Fri Jul 06, 2018 11:33 pm

Hi all,

I had an attempt at creating a malloc function only I'm not sure if I have made a working implementation or a disaster waiting to happen. Here is what I have written.

Code: Select all

void dynamic_memory_alloc_init_stage_1()
{
        extern unsigned char _start, _end;

        StartOfProgram = &_start;
        EndOfProgram = &_end + 512;
        TotalSpaceAvaliable = (unsigned char *)MMIO_BASE - EndOfProgram;
        ChunkSize = 1000;
        NumberOfChunks = TotalSpaceAvaliable / ChunkSize;
}

void dynamic_memory_alloc_init(char allocated[])
{
        for(unsigned long i = 0; i < NumberOfChunks; i++)
        {
                allocated[i] = 0;
        }
}

char *malloc(size_t amountToAllocate, char allocated[])
{
        //Remember to ofset all allocations by EndOfProgram
        //Remember to check if any chunk end hits MMIO_BASE
        if(amountToAllocate > ChunkSize)
        {
                return NULL;
        }
        for(unsigned long i = 0; i < NumberOfChunks; i++)
        {
                if(allocated[i] == 0)
                {
                        allocated[i] = 1;
                        unsigned char *x = EndOfProgram + i * ChunkSize;
                        if(x[ChunkSize] < MMIO_BASE)
                        {
                                return (char *)x;
                        }
                        else
                        {
                                return NULL;
                        }
                }
        }
        return NULL;
}
I haven't yet implemented the MMU code from the post I initiated about writing to the framebuffer is slow.
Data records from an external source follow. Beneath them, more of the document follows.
Definition clearTimeout (h : positive) (w : World) : World :=
  with_pending (remove_timer h (pending w)) w.

(** [console.error('Unexpected hardware key: ', type)] *)
Definition console_error (type : string) (w : World) : World :=
  with_console (console w ++ [type]) w.

(** ** The module *)

Definition HOLD_INTERVAL : nat := 1500.
Definition REPEAT_DELAY : nat := 700.
Definition REPEAT_INTERVAL : nat := 100.

(** [window.dispatchEvent(new Event(type))] *)
Definition fire (type : string) (w : World) : World :=
  with_dispatched (dispatched w ++ [type]) w.

Definition homeState_enter (w : World) : World :=
  let (h, w1) := setTimeout holdhome_cb HOLD_INTERVAL w in
  with_homeState_timer (Some h) w1.

Definition homeState_exit (w : World) : World :=
  match homeState_timer w with
  | Some h => with_homeState_timer None (clearTimeout h w)
  | None => w
  end.

Definition sleepState_enter (w : World) : World :=
  let (h, w1) := setTimeout holdsleep_cb HOLD_INTERVAL w in
  with_sleepState_timer (Some h) w1.

Definition sleepState_exit (w : World) : World :=
  match sleepState_timer w with
  | Some h => with_sleepState_timer None (clearTimeout h w)
  | None => w
  end.

Definition volumeState_enter (type : option string) (w : World) : World :=
  let w1 := with_volumeState_direction type w in
  let w2 := with_volumeState_repeating false w1 in
  let (h, w3) := setTimeout repeat_cb REPEAT_DELAY w2 in
  with_volumeState_timer (Some h) w3.

Definition volumeState_exit (w : World) : World :=
  match volumeState_timer w with
  | Some h => with_volumeState_timer None (clearTimeout h w)
  | None => w
  end.

Definition wakeState_enter (type : option string) (w : World) : World :=
  let w1 :=
    if strict_eq type "home-button-press"
    then with_wakeState_delegateState (Some homeState) w
    else with_wakeState_delegateState (Some sleepState) w in
  let (h, w2) := setTimeout (wakehold_cb type) HOLD_INTERVAL w1 in
  with_wakeState_timer (Some h) w2.

Definition wakeState_exit (w : World) : World :=
  match wakeState_timer w with
  | Some h => with_wakeState_timer None (clearTimeout h w)
  | None => w
  end.

(** [s.exit(type)] and [s.enter(type)] where the object has the method;
    [baseState] has neither. *)
Definition exit (s : StateObj) (type : option string) (w : World) : World :=
  match s with
  | baseState => w
  | homeState => homeState_exit w
  | sleepState => sleepState_exit w
  | volumeState => volumeState_exit w
  | wakeState => wakeState_exit w
  end.

Definition enter (s : StateObj) (type : option string) (w : World) : World :=
  match s with
  | baseState => w
  | homeState => homeState_enter w
  | sleepState => sleepState_enter w
  | volumeState => volumeState_enter type w
  | wakeState => wakeState_enter type w
  end.

Definition setState (s : StateObj) (type : option string) (w : World)
  : World :=
  let w1 := match state w with
            | Some cur => exit cur type w
            | None => w
            end in
  enter s type (with_state (Some s) w1).

Definition volumeState_repeat (w : World) : World :=
  let w1 := with_volumeState_repeating true w in
  let w2 := if strict_eq (volumeState_direction w1) "volume-up-button-press"
            then fire "volumeup" w1
            else fire "volumedown" w1 in
  let (h, w3) := setTimeout repeat_cb REPEAT_INTERVAL w2 in
  with_volumeState_timer (Some h) w3.

Definition run_callback (cb : Callback) (w : World) : World :=
  match cb with
  | holdhome_cb => setState baseState None (fire "holdhome" w)
  | holdsleep_cb => setState baseState None (fire "holdsleep" w)
  | repeat_cb => volumeState_repeat w
  | wakehold_cb type =>
      let w1 := if strict_eq type "home-button-press" then fire "holdhome" w
                else if strict_eq type "sleep-button-press"
                     then fire "holdsleep" w
                     else w in
      setState baseState type w1
  end.

(** The two statements after the [switch] of [homeState], [sleepState] and
    [volumeState]. *)
Definition unexpected (type : string) (w : World) : World :=
  setState baseState (Some type) (console_error type w).

Definition baseState_process (type : string) (w : World) : World :=
  if type =? "home-button-press" then
    if negb (screenEnabled w)
    then setState wakeState (Some type) (fire "wake" w)
    else setState homeState (Some type) w
  else if type =? "sleep-button-press" then
    if negb (screenEnabled w)
    then setState wakeState (Some type) (fire "wake" w)
    else setState sleepState (Some type) w
  else if (type =? "volume-up-button-press")
          || (type =? "volume-down-button-press") then
    setState volumeState (Some type) w
  else if (type =? "home-button-release")
          || (type =? "sleep-button-release")
          || (type =? "volume-up-button-release")
          || (type =? "volume-down-button-release") then
    w
  else console_error type w.

Definition homeState_process (type : string) (w : World) : World :=
  if type =? "home-button-release" then
    setState baseState (Some type) (fire "home" w)
  else if type =? "sleep-button-press" then
    setState baseState (Some type) (fire "home+sleep" w)
  else if (type =? "volume-up-button-press")
          || (type =? "volume-down-button-press") then
    setState baseState (Some type) (fire "home+volume" w)
  else unexpected type w.

Definition sleepState_process (type : string) (w : World) : World :=
  if type =? "sleep-button-release" then
    setState baseState (Some type) (fire "sleep" w)
  else if type =? "home-button-press" then
    setState baseState (Some type) (fire "home+sleep" w)
  else if (type =? "volume-up-button-press")
          || (type =? "volume-down-button-press") then
    setState volumeState (Some type) w
  else unexpected type w.

Definition volumeState_process (type : string) (w : World) : World :=
  if type =? "home-button-press" then
    setState baseState (Some type) (fire "home+volume" w)
  else if type =? "sleep-button-press" then
    setState sleepState (Some type) w
  else if type =? "volume-up-button-release" then
    if strict_eq (volumeState_direction w) "volume-up-button-press" then
      setState baseState (Some type)
        (if negb (volumeState_repeating w) then fire "volumeup" w else w)
    else unexpected type w
  else if type =? "volume-down-button-release" then
    if strict_eq (volumeState_direction w) "volume-down-button-press" then
      setState baseState (Some type)
        (if negb (volumeState_repeating w) then fire "volumedown" w else w)
    else unexpected type w
  else w.

(** [this.delegateState.process(type)] throws when the field is [null];
    the source only ever stores [homeState] or [sleepState] there, and a
    delegate that was [wakeState] itself would call itself without end.
    Both are reported as [None]. *)
Definition wakeState_process (type : string) (w : World) : option World :=
  if (type =? "home-button-release") || (type =? "sleep-button-release") then
    Some (setState baseState (Some type) w)
  else
    match wakeState_delegateState w with
    | Some baseState => Some (baseState_process type w)
    | Some homeState => Some (homeState_process type w)
    | Some sleepState => Some (sleepState_process type w)
    | Some volumeState => Some (volumeState_process type w)
    | Some wakeState => None
    | None => None
    end.

Definition process (s : StateObj) (type : string) (w : World)
  : option World :=
  match s with
  | baseState => Some (baseState_process type w)
  | homeState => Some (homeState_process type w)
  | sleepState => Some (sleepState_process type w)
  | volumeState => Some (volumeState_process type w)
  | wakeState => wakeState_process type w
  end.

(** The eight [detail.type] values the listener lets through. *)
Definition button_types : list string :=
  [ "home-button-press"; "home-button-release";
    "sleep-button-press"; "sleep-button-release";
    "volume-up-button-press"; "volume-up-button-release";
    "volume-down-button-press"; "volume-down-button-release" ].

Definition is_button_type (type : string) : bool :=
  existsb (String.eqb type) button_types.

(** The [mozChromeEvent] listener; [state.process] on an undefined [state]
    throws, reported as [None]. *)
Definition onMozChromeEvent (type : string) (w : World) : option World :=
  if is_button_type type then
    match state w with
    | Some s => process s type w
    | None => None
    end
  else Some w.

(** ** The event loop

    Time advances one millisecond at a time.  After each millisecond the
    timers that have come due are taken in the order they were set; each one
    that is still pending is removed from the scheduler and its callback is
    run. *)

Definition has_handle (h : positive) (l : list Timer) : bool :=
  existsb (fun t => Pos.eqb (handle t) h) l.

Definition expire (w : World) (t : Timer) : World :=
  if has_handle (handle t) (pending w)
  then run_callback (callback t) (clearTimeout (handle t) w)
  else w.

Definition due_timers (w : World) : list Timer :=
  filter (fun t => Nat.leb (due t) (now w)) (pending w).

Definition tick (w : World) : World :=
  let w1 := with_now (S (now w)) w in
  fold_left expire (due_timers w1) w1.

Definition elapse (ms : nat) (w : World) : World := Nat.iter ms tick w.

(** What can happen to the module: a raw button event arrives, time passes,
    or the screen is switched on or off by the rest of the system. *)
Inductive Input : Type :=
| MozChromeEvent (type : string)
| Elapse (ms : nat)
| ScreenChange (enabled : bool).

Definition step (i : Input) (w : World) : option World :=
  match i with
  | MozChromeEvent type => onMozChromeEvent type w
  | Elapse ms => Some (elapse ms w)
  | ScreenChange b => Some (with_screenEnabled b w)
  end.

Fixpoint run (l : list Input) (w : World) : option World :=
  match l with
  | [] => Some w
  | i :: l' =>
      match step i w with
      | Some w' => run l' w'
      | None => None
      end
  end.

(** The world before the module's body has run, and after its last line,
    [setState(baseState)]. *)
Definition unloaded (screen : bool) (clock : nat) (next : positive) : World :=
  mkWorld None None None None None false None None screen clock next [] [] [].

Definition loaded (screen : bool) (clock : nat) (next : positive) : World :=
  setState baseState None (unloaded screen clock next).
(** * Display-Ambient-Light-Desktop: the UDP debug tools

    A shallow embedding of [debug_tools/virtual_led_board.py] (the device
    responder) and [debug_tools/packet_interceptor.py] (the intercepting
    relay), and the properties of the wire protocol they implement.

    Python objects become records, methods become computations in a small
    state-and-exception monad, and every interaction with the outside world
    ([print], socket calls, zeroconf calls) is appended to a trace.  Whether
    an outside call raises is decided by an arbitrary environment.

    Three things are taken for granted: [print] does not raise; nothing is
    raised asynchronously ([KeyboardInterrupt]); and [recvfrom(n)] on a
    datagram longer than [n] bytes hands over its first [n] bytes and
    discards the rest, as POSIX sockets do. *)

From Stdlib Require Import String ZArith Arith PeanoNat Bool List Lia.
From Stdlib.Strings Require Import Byte.
Import ListNotations.

Set Implicit Arguments.

(* ====================================================================== *)
(** * The Python run-time the two tools rely on *)
(* ====================================================================== *)

Module Py.

(** [bytes] objects; indexing one yields an [int] in [0..255]. *)
Definition bytes := list byte.

Definition byte_int (b : byte) : Z := Z.of_N (Byte.to_N b).

(** A socket address, the tuple [(host, port)]. *)
Definition addr := (string * Z)%type.

Definition handle := nat.

(** [data[a:b]] for [0 <= a <= b]; slices clamp, they never raise. *)
Definition slice (data : bytes) (a b : nat) : bytes :=
  firstn (b - a) (skipn a data).

(** [range(n)] and [range(0, stop, step)]. *)
Definition range (n : nat) : list nat := seq 0 n.

Definition range_step (stop step : nat) : list nat :=
  map (fun k => k * step) (seq 0 ((stop + step - 1) / step)).

(** The exceptions that occur; all of them derive from [Exception], and
    [socket.timeout] is the only one an [except socket.timeout] catches. *)
Inductive exn :=
| OSError | SocketTimeout | AttributeError | ValueError | IndexError
| UnboundLocalError | RuntimeError.

Definition is_timeout (e : exn) : bool :=
  match e with SocketTimeout => true | _ => false end.

(** The record zeroconf's [ServiceInfo] is built from. *)
Record ServiceInfo := {
  type_ : string;
  name : string;
  addresses : list bytes;
  sport : Z;
  properties : list (string * string)
}.

(** ** What the tools print

    One constructor per [print] statement, carrying the interpolated
    values; [B..] lines belong to virtual_led_board.py, [R..] lines to
    packet_interceptor.py.  The number is the source line. *)
Inductive line :=
(* virtual_led_board.py *)
| BStarted                                   (* 49 *)
| BListening (host : string) (port : Z)      (* 50 *)
| BDeviceName (n : string)                   (* 51 *)
| BStartTime (t : Z)                         (* 52 *)
| BMdnsPublished                             (* 57 *)
| BMdnsPublishFailed                         (* 59 *)
| BMdnsDisabled                              (* 61 *)
| BRule                                      (* 63 *)
| BStartFailed (e : exn)                     (* 73 *)
| BMdnsUnregistered                          (* 85 *)
| BMdnsUnregisterFailed (e : exn)            (* 87 *)
| BStopped                                   (* 92 *)
| BNoLocalIp                                 (* 100 *)
| BLocalIp (ip : string)                     (* 131 *)
| BServiceType (s : string)                  (* 132 *)
| BServiceName (s : string)                  (* 133 *)
| BTxt (props : list (string * string))      (* 134 *)
| BMdnsStartFailed (e : exn)                 (* 139 *)
| BReceiveError (e : exn)                    (* 169 *)
| BPacket (count : nat) (t : Z) (interval : option Z)   (* 184 *)
| BSource (a : addr)                         (* 185 *)
| BLength (n : nat)                          (* 186 *)
| BEmptyPacket                               (* 189 *)
| BCommand (c : Z)                           (* 194 *)
| BHeartbeatCmd                              (* 197 *)
| BLedDataCmd                                (* 200 *)
| BConfigCmd                                 (* 204 *)
| BConnectionCmd                             (* 207 *)
| BUnknownCmd (c : Z)                        (* 210 *)
| BLedTooShort                               (* 216 *)
| BOffset (offset : Z)                       (* 223 *)
| BLedDataLength (n : nat)                   (* 224 *)
| BRawHeader                                 (* 231 *)
| BHeartbeatSent                             (* 240 *)
| BHeartbeatFailed (e : exn)                 (* 242 *)
| BAckSent                                   (* 250 *)
| BAckFailed (e : exn)                       (* 252 *)
| BConnectionSent                            (* 260 *)
| BConnectionFailed (e : exn)                (* 262 *)
| BColorsHeader                              (* 267 *)
| BGrbCount (n : nat)                        (* 272 *)
| BGrbLed (i : nat) (g r b : Z)              (* 276 *)
| BGrbwCount (n : nat)                       (* 281 *)
| BGrbwLed (i : nat) (g r b w : Z)           (* 285 *)
| BHexRow (i : nat) (chunk : bytes)          (* 292 *)
(* packet_interceptor.py *)
| RStarting                                  (* 21 *)
| RListenPort (p : Z)                        (* 22 *)
| RTarget (ip : string) (p : Z)              (* 23 *)
| RRule                                      (* 24 *)
| RStarted                                   (* 35 *)
| RHint (p : Z)                              (* 36 *)
| RBlank                                     (* 37 *)
| RForwarded                                 (* 50 *)
| RDash                                      (* 51 *)
| RPacketError (e : exn)                     (* 56 *)
| RStartFailed (e : exn)                     (* 59 *)
| RPacket (count : nat) (t : Z)              (* 71 *)
| RSource (a : addr)                         (* 72 *)
| RLength (n : nat)                          (* 73 *)
| RCommand (c : Z)                           (* 80 *)
| ROffset (offset : Z)                       (* 81 *)
| RLedDataLength (n : nat)                   (* 82 *)
| RRawHeader (n : nat)                       (* 91 *)
| RRawHex (chunk : bytes)                    (* 92 *)
| RRawAscii (chunk : bytes)                  (* 93 *)
| RTooShort                                  (* 95 *)
| RGrbCount (n : nat)                        (* 104 *)
| RGrbLed (i : nat) (g r b : Z)              (* 110 *)
| RGrbwCount (n : nat)                       (* 115 *)
| RGrbwLed (i : nat) (g r b w : Z)           (* 121 *)
| RStopping.                                 (* 126 *)

(** The threads a tool starts. *)
Inductive thread_target := ReceiveLoop.

(** ** Calls into the outside world, in the order they are made *)
Inductive effect :=
| Stdout (l : line)
| SocketNew (h : handle)
| Setsockopt (h : handle)
| Bind (h : handle) (a : addr)
| Sendto (h : handle) (payload : bytes) (dest : addr)
| Close (h : handle)
| GetHostName
| GetHostByName (host : string)
| InetAton (ip : string)
| ServiceInfoNew (info : ServiceInfo)
| ZcNew (z : handle)
| ZcRegister (z : handle) (info : ServiceInfo)
| ZcUnregister (z : handle) (info : ServiceInfo)
| ZcClose (z : handle)
| ThreadStart (t : thread_target).

(** The outside world: it decides, from everything that happened so far,
    whether a call raises, and it supplies the clock and the resolver. *)
Record environment := {
  faults : list effect -> effect -> option exn;
  clock : list effect -> Z;
  hostname : string;
  host_ip : string -> string;
  aton : string -> bytes
}.

Inductive sock_state :=
| SockOpen (bound : option addr)
| SockClosed.
(** * Grayscale statistics: [process_gray] of [mylib.cpp]

    A shallow embedding of the native routine that computes the mean and
    the population standard deviation of an 8-bit grayscale buffer, and
    the properties of it that the specification states.

    Floating point is modelled bit-exactly with the IEEE 754 specification
    of the standard library ([SpecFloat]): [double] is binary64, [float]
    is binary32, every operation rounds to nearest, ties to even.  Each
    C++ operation is rounded on its own (no fused multiply-add). *)

From Stdlib Require Import ZArith QArith List Bool Lia Permutation.
From Stdlib Require Import Strings.Byte.
From Stdlib Require Import Floats.SpecFloat.
Import ListNotations.
Local Open Scope Z_scope.

(** ** Machine integers *)

(** A value converted to a signed [w]-bit integer, two's complement. *)
Definition sint (w z : Z) : Z := (z + 2 ^ (w - 1)) mod 2 ^ w - 2 ^ (w - 1).

Definition int64_t (z : Z) : Z := sint 64 z.
Definition int32_t (z : Z) : Z := sint 32 z.

Definition is_int32 (z : Z) : Prop := - 2 ^ 31 <= z < 2 ^ 31.

(** ** Floating-point formats *)

(** [double]: IEEE 754 binary64. *)
Module F64.
Definition prec : Z := 53.
Definition emax : Z := 1024.
Definition zero : spec_float := S754_zero false.
Definition add : spec_float -> spec_float -> spec_float := SFadd prec emax.
Definition sub : spec_float -> spec_float -> spec_float := SFsub prec emax.
Definition mul : spec_float -> spec_float -> spec_float := SFmul prec emax.
Definition div : spec_float -> spec_float -> spec_float := SFdiv prec emax.
Definition sqrt : spec_float -> spec_float := SFsqrt prec emax.
(** Conversion of an integer, [(double)n]. *)
Definition of_int (n : Z) : spec_float := binary_normalize prec emax n 0 false.
End F64.

(** [float]: IEEE 754 binary32. *)
Module F32.
Definition prec : Z := 24.
Definition emax : Z := 128.
Definition zero : spec_float := S754_zero false.
(** Narrowing conversion [(float)x] of a double. *)
Definition of_double (x : spec_float) : spec_float :=
  match x with
  | S754_finite s m e => binary_normalize prec emax (cond_Zopp s (Zpos m)) e s
  | _ => x
  end.
Definition of_int (n : Z) : spec_float := binary_normalize prec emax n 0 false.
End F32.

(** The rational number a float stands for; nothing for infinities and NaN. *)
Definition SF2Q (x : spec_float) : option Q :=
  match x with
  | S754_zero _ => Some 0%Q
  | S754_finite s m e => Some (inject_Z (cond_Zopp s (Zpos m)) * Qpower 2 e)%Q
  | _ => None
  end.

Definition has_value (x : spec_float) (q : Q) : Prop :=
  match SF2Q x with
  | Some v => Qeq v q
  | None => False
  end.

(** The integer value of a [uint8_t] sample and its conversion to [double]
    (integral promotion to [int], then int to double). *)
Definition u8 (v : byte) : Z := Z.of_N (Byte.to_N v).
Definition double_of_u8 (v : byte) : spec_float := F64.of_int (u8 v).

(** ** Memory and the effects of the routine *)

(** [const uint8_t* data]: the null pointer, or a pointer to the first byte
    of a readable block.  Offsets are counted from that first byte. *)
Definition pointer : Type := option (list byte).

Definition is_null (p : pointer) : bool :=
  match p with None => true | Some _ => false end.

Definition read_u8 (buf : list byte) (off : Z) : option byte :=
  if off <? 0 then None else nth_error buf (Z.to_nat off).

(** The routine reads memory and nothing else.  A computation threads the
    log of the offsets it has read (latest first) and is undefined ([None])
    as soon as it reads through a null pointer or outside the block. *)
Definition trace : Type := list Z.
Definition M (A : Type) : Type := trace -> option (A * trace).

Definition ret {A} (x : A) : M A := fun t => Some (x, t).

Definition bind {A B} (m : M A) (f : A -> M B) : M B :=
  fun t => match m t with
           | Some (x, t') => f x t'
           | None => None
           end.

Notation "x <- m ;; k" := (bind m (fun x => k))
  (at level 61, m at next level, right associativity).

Definition load (p : pointer) (off : Z) : M byte :=
  fun t => match p with
           | None => None
           | Some buf => match read_u8 buf off with
                         | Some v => Some (v, off :: t)
                         | None => None
                         end
           end.

(** [for (int i = 0; i < hi; i++) s = body i s;]  The counter never
    overflows: it is incremented only while below [hi]. *)
Fixpoint for_loop {S} (count : nat) (i : Z) (body : Z -> S -> M S) (s : S) : M S :=
  match count with
  | O => ret s
  | Datatypes.S k => s' <- body i s ;; for_loop k (i + 1) body s'
  end.

Definition for_int {S} (hi : Z) (body : Z -> S -> M S) (s : S) : M S :=
  for_loop (Z.to_nat hi) 0 body s.

(** ** The routine *)

Record Result : Type := { a : spec_float; b : spec_float }.

Definition zero_result : Result := {| a := F32.of_int 0; b := F32.of_int 0 |}.

(** [(int64_t)width * height] *)
Definition sample_count (width height : Z) : Z :=
  int64_t (int64_t width * int64_t height).

(** [(int64_t)y * rowStride] *)
Definition row_offset (y rowStride : Z) : Z :=
  int64_t (int64_t y * int64_t rowStride).

Definition degenerate (data : pointer) (width height rowStride : Z) : bool :=
  is_null data || (width <=? 0) || (height <=? 0) || (rowStride <=? 0).

Definition process_gray_m (data : pointer) (width height rowStride : Z) : M Result :=
  let r := zero_result in
  if degenerate data width height rowStride then ret r else
  (* mean *)
  let n := sample_count width height in
  sum <- for_int height (fun y sum =>
           let row := row_offset y rowStride in
           for_int width (fun x sum =>
             v <- load data (row + x) ;;
             ret (F64.add sum (double_of_u8 v))) sum) F64.zero ;;
  let mean := F64.div sum (F64.of_int n) in
  (* std *)
  var <- for_int height (fun y var =>
           let row := row_offset y rowStride in
           for_int width (fun x var =>
             v <- load data (row + x) ;;
             let d := F64.sub (double_of_u8 v) mean in
             ret (F64.add var (F64.mul d d))) var) F64.zero ;;
  let var := F64.div var (F64.of_int n) in
  ret {| a := F32.of_double mean; b := F32.of_double (F64.sqrt var) |}.

(** What the caller sees: the returned struct, or nothing when the call
    has undefined behaviour. *)
Definition process_gray (data : pointer) (width height rowStride : Z) : option Result :=
  option_map fst (process_gray_m data width height rowStride []).

(** The offsets read by a call, oldest first. *)
Definition reads_of (data : pointer) (width height rowStride : Z) : option (list Z) :=
  option_map (fun rt => rev (snd rt)) (process_gray_m data width height rowStride []).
I'm also unsure as to whether I will have to change my code to be compatible If you see any problems here please tell me. Also I'm not sure how to make sure each memory location returned by malloc memory aligned.

User avatar
Arjan
Posts: 256
Joined: Sat Sep 08, 2012 1:59 pm

Re: Bare metal malloc

Sat Jul 07, 2018 10:36 am

Here some baremetal examples for malloc:

https://github.com/rsta2/circle/blob/ma ... /alloc.cpp

https://github.com/vanvught/rpidmx512/b ... c/malloc.c

The malloc is independent of the MMU.
http://www.raspberrypi-dmx.org/
Open Source DMX/RDM/MIDI/OSC/Art-Net/sACN solutions

bzt
Posts: 183
Joined: Sat Oct 14, 2017 9:57 pm

Re: Bare metal malloc

Sat Jul 07, 2018 1:22 pm

Well, that's not entirely true, malloc is not independent of MMU, not at all.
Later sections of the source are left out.